The False Claims Act imposes liability on anyone who “knowingly presents, or causes to be presented, a false or fraudulent claim for payment or approval.” 31 U.S.C. § 3729(a)(1)(A). The FCA also restricts liability to false statements that are “material” to the government’s obligation to make a payment, i.e., that have a “natural tendency to influence” the government’s decision to make a payment. Although the FCA imposes liability for the submission of a false or fraudulent claim, the text of the statute does not define either “false” or “fraudulent.” Under the implied certification theory, the government and relators have argued that any request for payment by a contractor implicitly certifies compliance with all contractual and regulatory provisions that are material conditions of payment. Therefore, under this theory, a government contractor can be liable under the False Claims Act even if the contractor submitted a facially accurate invoice to the federal government.

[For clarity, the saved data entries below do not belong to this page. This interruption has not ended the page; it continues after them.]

(** * LLMQ quorum utilities and DKG session handler: a shallow embedding

    Embedded sources:
    - [src/llmq/quorums_utils.cpp]: [CLLMQUtils] (membership cache,
      connection planner, watch connections, probe connections);
    - [llmq/quorums_dkgsessionhandler.h]: [QuorumPhase],
      [CDKGPendingMessages], [CDKGSessionHandler] (declarations).

    Conventions.  A [uint256] is a [Z]; the encoding is the one under which
    the C++ [operator<] on [uint256] is [Z.lt].  [uint8_t], [int], [size_t]
    and [int64_t] values are [Z] as well, with the wrap-around of [int],
    [size_t] and [int64_t] written out where the code computes on it.  A [std::set] is a [gset], a
    [std::map] a [gmap], a [std::vector] a [list]. *)

From Stdlib Require Import ZArith Lia Strings.Byte.
From stdpp Require Import base option list gmap strings.

Local Open Scope Z_scope.

(** ** Machine integers *)

Definition INT_MAX : Z := 2147483647.

(** [(int)x]: reduction into the two's complement range of a 32-bit [int]. *)
Definition to_int (x : Z) : Z := (x + 2 ^ 31) mod 2 ^ 32 - 2 ^ 31.

(** [(size_t)x]: reduction modulo [2^64]. *)
Definition to_size_t (x : Z) : Z := x mod 2 ^ 64.

(** [(int64_t)x]: reduction into the two's complement range of a 64-bit
    integer, for the result of an [int64_t] operation. *)
Definition to_int64 (x : Z) : Z := (x + 2 ^ 63) mod 2 ^ 64 - 2 ^ 63.

(** ** Data model *)

Abbreviation uint256 := Z (only parsing).

(** [CDeterministicMN]: only the registration hash is read by the code
    embedded here; [internalId] stands for the rest of the entry. *)
Record CDeterministicMN := {
  proTxHash : uint256;
  internalId : Z;
}.

#[global] Instance CDeterministicMN_eq_dec : EqDecision CDeterministicMN.
Proof. solve_decision. Defined.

On appeal, petitioner United Health Services argued that the implied certification theory of falsity unreasonably broadens the scope of the False Claims Act and is inconsistent with both the statutory language and common-law understanding of the words “false” and “fraudulent.” The Court rejected this view, noting that the statutory language does not preclude the theory, and that “common-law fraud has long encompassed certain misrepresentations by omission.” The Court ultimately held that the implied certification “can be a basis for liability,” but only if the following two conditions are satisfied: (1) “the claim does not merely request payment, but also makes specific representations about the goods or services provided”; and (2) “the defendant’s failure to disclose noncompliance with material statutory, regulatory, or contractual requirements makes those representations misleading half-truths.”
In the alternative, petitioner sought to limit the application of implied certification by arguing that it can only provide a basis for liability if a defendant fails to disclose a violation of a statutory, regulatory, or contractual provision that the agency expressly designated as a condition of payment. The Court likewise rejected this theory, holding that neither the plain language of the FCA nor the common-law meaning of fraud limits claims to misrepresentations about express conditions of payment. “Whether a provision is labeled a condition of payment is relevant but not dispositive of the materiality requirement.” The Court explained that a statement that “omits critical facts is a misrepresentation irrespective of whether the other party has expressly signaled the importance of the qualifying information.” In contast, “statutory, regulatory, and contractual requirements are not automatically material, even if they are labeled conditions of payment.”
As limitations on the implied certification theory, the Court emphasized the importance of the FCA’s materiality and scienter requirements. The Court looked to common Law and noted that a misrepresentation is not “material” unless it is likely [to] induce a reasonable person to manifest his assent.” The Court emphasized that “[t]he materiality standard is demanding,” and that the FCA is not an all-purpose anti-fraud statute. Moreover, materiality “cannot be found where noncompliance is minor or insubstantial.” Accordingly, the Court rejected the Government’s view of materiality—“that any statutory, regulatory, or contractual violation is material so long as the defendant knows that the Government would be entitled to refuse payment were it aware of the violation”—as “extraordinarily expansive.” The Court vacated the First Circuit’s judgment and remanded the case for reconsideration on whether plaintiffs had sufficiently met the materiality and scienter requirements.
The Supreme Court’s decision in Escobar clarifies the applicable standards but, arguably, does not dramatically alter the status quo, as the false certification theory had been adopted in all but one federal circuit court. Federal contractors will have to depend on the Court’s explanations of the rigorous manner in which the materiality and scienter standards must be applied—and hope that those requirements prevent the worst excesses of implied certification. That said, the question of whether a contractor made a false or fraudulent statement will remains a fact-bound inquiry, and defendants will face substantial pressure to settle when a FCA case proceeds beyond the summary judgment stage.